* _Data extracted from a collection_:
#####

(** [\s?(\d+)] at the head of [r]: the digits after one optional blank. *)
Definition match_amount_here (r : string) : option string :=
  let after_blank :=
    match r with
    | String w r' => if is_space w then digits_prefix r' else EmptyString
    | EmptyString => EmptyString
    end in
  if negb (is_empty after_blank) then Some after_blank
  else
    let direct := digits_prefix r in
    if negb (is_empty direct) then Some direct else None.

(** [(w1|w2|...)\s?(\d+)] matched at the head of [s]: the alternatives are
    tried in order, the next one when the rest does not match. *)
Fixpoint match_price_here (words : list string) (s : string) : option re_match :=
  match words with
  | [] => None
  | w :: words' =>
      let next := match_price_here words' s in
      if startswith s w then
        match match_amount_here (drop_chars (String.length w) s) with
        | Some digits => Some (ReMatch w digits)
        | None => next
        end
      else next
  end.

(** [re.search(r'(w1|w2)\s?(\d+)', s)] *)
Fixpoint re_search_price (words : list string) (s : string) : option re_match :=
  match match_price_here words s with
  | Some m => Some m
  | None =>
      match s with
      | String _ s' => re_search_price words s'
      | EmptyString => None
      end
  end.

(** ** Location extraction *)

(** [d[k] = v] on an insertion-ordered dict: a present key keeps its place
    and takes the new value, a new key goes last. *)
Fixpoint dict_set (k v : string) (m : list (string * string)) : list (string * string) :=
  match m with
  | [] => [(k, v)]
  | (k', v') :: m' =>
      if String.eqb k' k then (k', v) :: m' else (k', v') :: dict_set k v m'
  end.

(** [{loc.lower(): loc for loc in available_locations}] *)
Definition location_map (available_locations : list string) : list (string * string) :=
  fold_left (fun m loc => dict_set (lower loc) loc m) available_locations [].

(** [for loc_lower, loc_standard in location_map.items():
       if test(loc_lower): return loc_standard] *)
Fixpoint first_where (test : string → bool) (m : list (string * string)) : option string :=
  match m with
  | [] => None
  | (loc_lower, loc_standard) :: m' =>
      if test loc_lower then Some loc_standard else first_where test m'
  end.

(** [loc_lower.split(",")[0].strip()] *)
Definition city_part (loc_lower : string) : string :=
  strip (hd EmptyString (split "," loc_lower)).

Definition city_aliases : list (string * list string) :=
  [ ("pune", ["pune"; "puna"]);
    ("mumbai", ["mumbai"; "bombay"]);
    ("bangalore", ["bangalore"; "bengaluru"]);
    ("delhi", ["delhi"; "new delhi"; "dilli"]) ].

(** The two nested alias loops, as one pass over the aliases in the order
    the loops visit them. An alias found in the query but in no location
    lets the loops go on. *)
Fixpoint alias_loop (query : string) (m : list (string * string))
    (aliases : list string) : option string :=
  match aliases with
  | [] => None
  | alias :: rest =>
      if str_in alias query then
        match first_where (str_in alias) m with
        | Some loc_standard => Some loc_standard
        | None => alias_loop query m rest
        end
      else alias_loop query m rest
  end.

Definition extract_location_from_query (query : string)
    (available_locations : list string) : option string :=
  let query := lower query in
  let location_map := location_map available_locations in
  match first_where (fun loc_lower => str_in loc_lower query) location_map with
  | Some loc_standard => Some loc_standard
  | None =>
      match first_where (fun loc_lower => str_in (city_part loc_lower) query)
                        location_map with
      | Some loc_standard => Some loc_standard
      | None => alias_loop query location_map (concat (map snd city_aliases))
      end
  end.

(** The three ways a known location can answer a query, in the order the
    resolver tries them: its whole name occurs in the query, its city part
    does, or an alias found in the query occurs in its name. *)
Definition full_match (query loc : string) : bool :=
  str_in (lower loc) (lower query).

Definition city_match (query loc : string) : bool :=
  str_in (city_part (lower loc)) (lower query).

Definition alias_match (query loc : string) : bool :=
  existsb (fun alias => str_in alias (lower query) && str_in alias (lower loc))
          (concat (map snd city_aliases)).

(** ** Intent classification *)

Definition greetings : list string :=
  ["hi"; "hello"; "hey"; "how are you"; "good morning"; "good evening"].

Definition filter_words : list string :=
  ["with"; "in"; "under"; "above"; "near"; "bhk"; "bedroom"; "budget"].

Definition price_desc_phrases : list string :=
  ["most expensive"; "highest price"; "most costly"].
Definition price_asc_phrases : list string :=
  ["cheapest"; "lowest price"; "most affordable"].
Definition area_desc_phrases : list string := ["biggest"; "largest"].
Definition area_asc_phrases : list string := ["smallest"; "tiniest"].

(** All the superlative phrases that select a sort intent. *)
Definition sort_phrases : list string :=
  price_desc_phrases ++ price_asc_phrases ++ area_desc_phrases ++ area_asc_phrases.

Definition classify_user_query (query : string)
    (available_locations : list string) : string :=
  let query := strip (lower query) in
  if existsb (fun greet => str_in greet query) greetings then "greeting"
  else
    let location := extract_location_from_query query available_locations in
    if re_search_alt price_desc_phrases query then
      if truthy location then "sort_by_price_desc_location" else "sort_by_price_desc"
    else if re_search_alt price_asc_phrases query then
      if truthy location then "sort_by_price_asc_location" else "sort_by_price_asc"
    else if re_search_alt area_desc_phrases query then
      if truthy location then "sort_by_area_desc_location" else "sort_by_area_desc"
    else if re_search_alt area_asc_phrases query then
      if truthy location then "sort_by_area_asc_location" else "sort_by_area_asc"
    else if existsb (fun word => str_in word query) filter_words then "filter_search"
    else "semantic_search".

(** ** Filter extraction *)

(** The value of one key of a Mongo filter: an exact value, or a dict of
    operators such as [{"$lte": 5000}] or [{"$all": [...]}]. *)
Inductive fval : Type :=
| FExact (v : pyval)
| FOps (ops : gmap string pyval).

(** [int(re.search(r'(w1|w2)\s?(\d+)', query).group(2))] *)
Definition price_amount (words : list string) (query : string) : result Z :=
  digits ← group_2 (re_search_price words query);
  py_int digits.

(** The body of one [try] block of the price rule:
    [amount = int(re.search(...).group(2))]
    [filter_["price"] = {op: amount}] *)
Definition price_clause (words : list string) (op : string) (query : string)
    (filter_ : gmap string fval) : result (gmap string fval) :=
  amount ← price_amount words query;
  mret (<["price" := FOps {[ op := PInt amount ]}]> filter_).

(** The amenities the keywords of the query ask for, in the order the
    source appends them. *)
Definition wanted_amenities (query : string) : list string :=
  let amenities : list string := [] in
  let amenities := if str_in "pool" query then amenities ++ ["Swimming Pool"] else amenities in
  let amenities := if str_in "gym" query then amenities ++ ["Gym"] else amenities in
  let amenities := if str_in "parking" query then amenities ++ ["Parking"] else amenities in
  amenities.

Definition has_ceiling_word (query : string) : bool :=
  str_in "under" query || str_in "below" query.

Definition has_floor_word (query : string) : bool :=
  str_in "above" query || str_in "over" query.

(** The filter holds the constraint [field op arg], as in
    [{"price": {"$lte": 5000}}]. *)
Definition has_constraint (filter_ : gmap string fval) (field op : string)
    (arg : pyval) : Prop :=
  ∃ ops, filter_ !! field = Some (FOps ops) ∧ ops !! op = Some arg.

(** The filter [filter_based_search] hands to the store. *)
Definition build_filter (query : string) (available_locations : list string)
    : result (gmap string fval) :=
  let query := lower query in
  let filter_ : gmap string fval := ∅ in
  filter_ ← match re_search_bhk query with
            | Some g1 =>
                n ← py_int g1;
                mret (<["bedrooms" := FExact (PInt n)]> filter_)
            | None => mret filter_
            end;
  let location := extract_location_from_query query available_locations in
  let filter_ :=
    if truthy location
    then <["location" := FExact (PStr (default EmptyString location))]> filter_
    else filter_ in
  let filter_ :=
    if str_in "under" query || str_in "below" query then
      try_pass filter_ (price_clause ["under"; "below"] "$lte" query filter_)
    else if str_in "above" query || str_in "over" query then
      try_pass filter_ (price_clause ["above"; "over"] "$gte" query filter_)
    else filter_ in
  let amenities := wanted_amenities query in
  let filter_ :=
    match amenities with
    | [] => filter_
    | _ :: _ => <["amenities" := FOps {[ "$all" := PList amenities ]}]> filter_
    end in
  mret filter_.

(** ** Collaborators *)

(** A LangChain [Document]. *)
Record Document : Type := { page_content : string; metadata : gmap string pyval }.

(** What the core calls and does not implement: the rendering of a value
    inside an f-string, the [apartments] collection and the vector store.
    Calls to the store and to the index may fail. *)
Record Env : Type := {
  (** [str(v)], as [f"{v}"] renders it *)
  py_str : pyval → string;
  (** [format(v, ".2f")] *)
  py_format_2f : pyval → result string;
  (** [float(s)] for a string [s] *)
  py_float_of_str : string → result Q;
  (** [collection.aggregate(pipeline)]: the [location] of each group, when
      the group has one *)
  aggregate_locations : result (list (option string));
  (** [collection.find(filter_, {"_id": 0})] *)
  find : gmap string fval → result (list (gmap string pyval));
  (** [collection.find(filter_, {"_id": 0}).sort(field, order).limit(n)] *)
  find_sort_limit :
    gmap string fval → string → Z → nat → result (list (gmap string pyval));
  (** [vectorstore.similarity_search_with_score(query, k=k)] *)
  similarity_search_with_score : string → nat → result (list (Document * Q))
}.

Definition rupee : string := "‚Çπ".
Definition glyph_house : string := "üè†".
Definition glyph_wave : string := "üëã".
Definition glyph_pin : string := "üìç".
Definition glyph_ruler : string := "üìè".
Definition glyph_money : string := "üí∞".
Definition glyph_bath : string := "üõÅ".
Definition glyph_lens : string := "üîç".
Definition glyph_spark : string := "‚ú®".

(** The escape [\n]. *)
Definition nl : string := String (ascii_of_nat 10) EmptyString.

Section Core.

Context (env : Env).

Definition get_unique_locations : result (list string) :=
  locations ← aggregate_locations env;
  mret (omap (M := list) (fun loc : option string => if truthy loc then loc else None)
             locations).

(** *** Documents of the vector index *)

Definition py_truthy (v : pyval) : bool :=
  match v with
  | PNone => false
  | PInt n => negb (Z.eqb n 0)
  | PFloat x => negb (Qeq_bool x 0)
  | PStr s => negb (is_empty s)
  | PList l => match l with [] => false | _ => true end
  end.

(** The characters of a string, as iterating over it yields them. *)
Fixpoint chars (s : string) : list string :=
  match s with
  | EmptyString => []
  | String c s' => String c EmptyString :: chars s'
  end.

(** [", ".join(v)] for the values of [pyval]: a list is joined, a string
    is iterated character by character, and [None] or a number, which is
    not iterable, raises. *)
Definition join_amenities (v : pyval) : result string :=
  match v with
  | PList l => Ok (join ", " l)
  | PStr s => Ok (join ", " (chars s))
  | _ => Raise TypeError
  end.

(** [location.split(",")[-1].strip().lower() if location else "unknown"] *)
Definition city_of (location : pyval) : result string :=
  if py_truthy location then
    match location with
    | PStr s => Ok (lower (strip (List.last (split "," s) EmptyString)))
    | _ => Raise AttributeError
    end
  else Ok "unknown".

#####

* _Your instructions_: Provide the count of lines above that contain "direct", without any other words.

* _Result of this exercise_: 2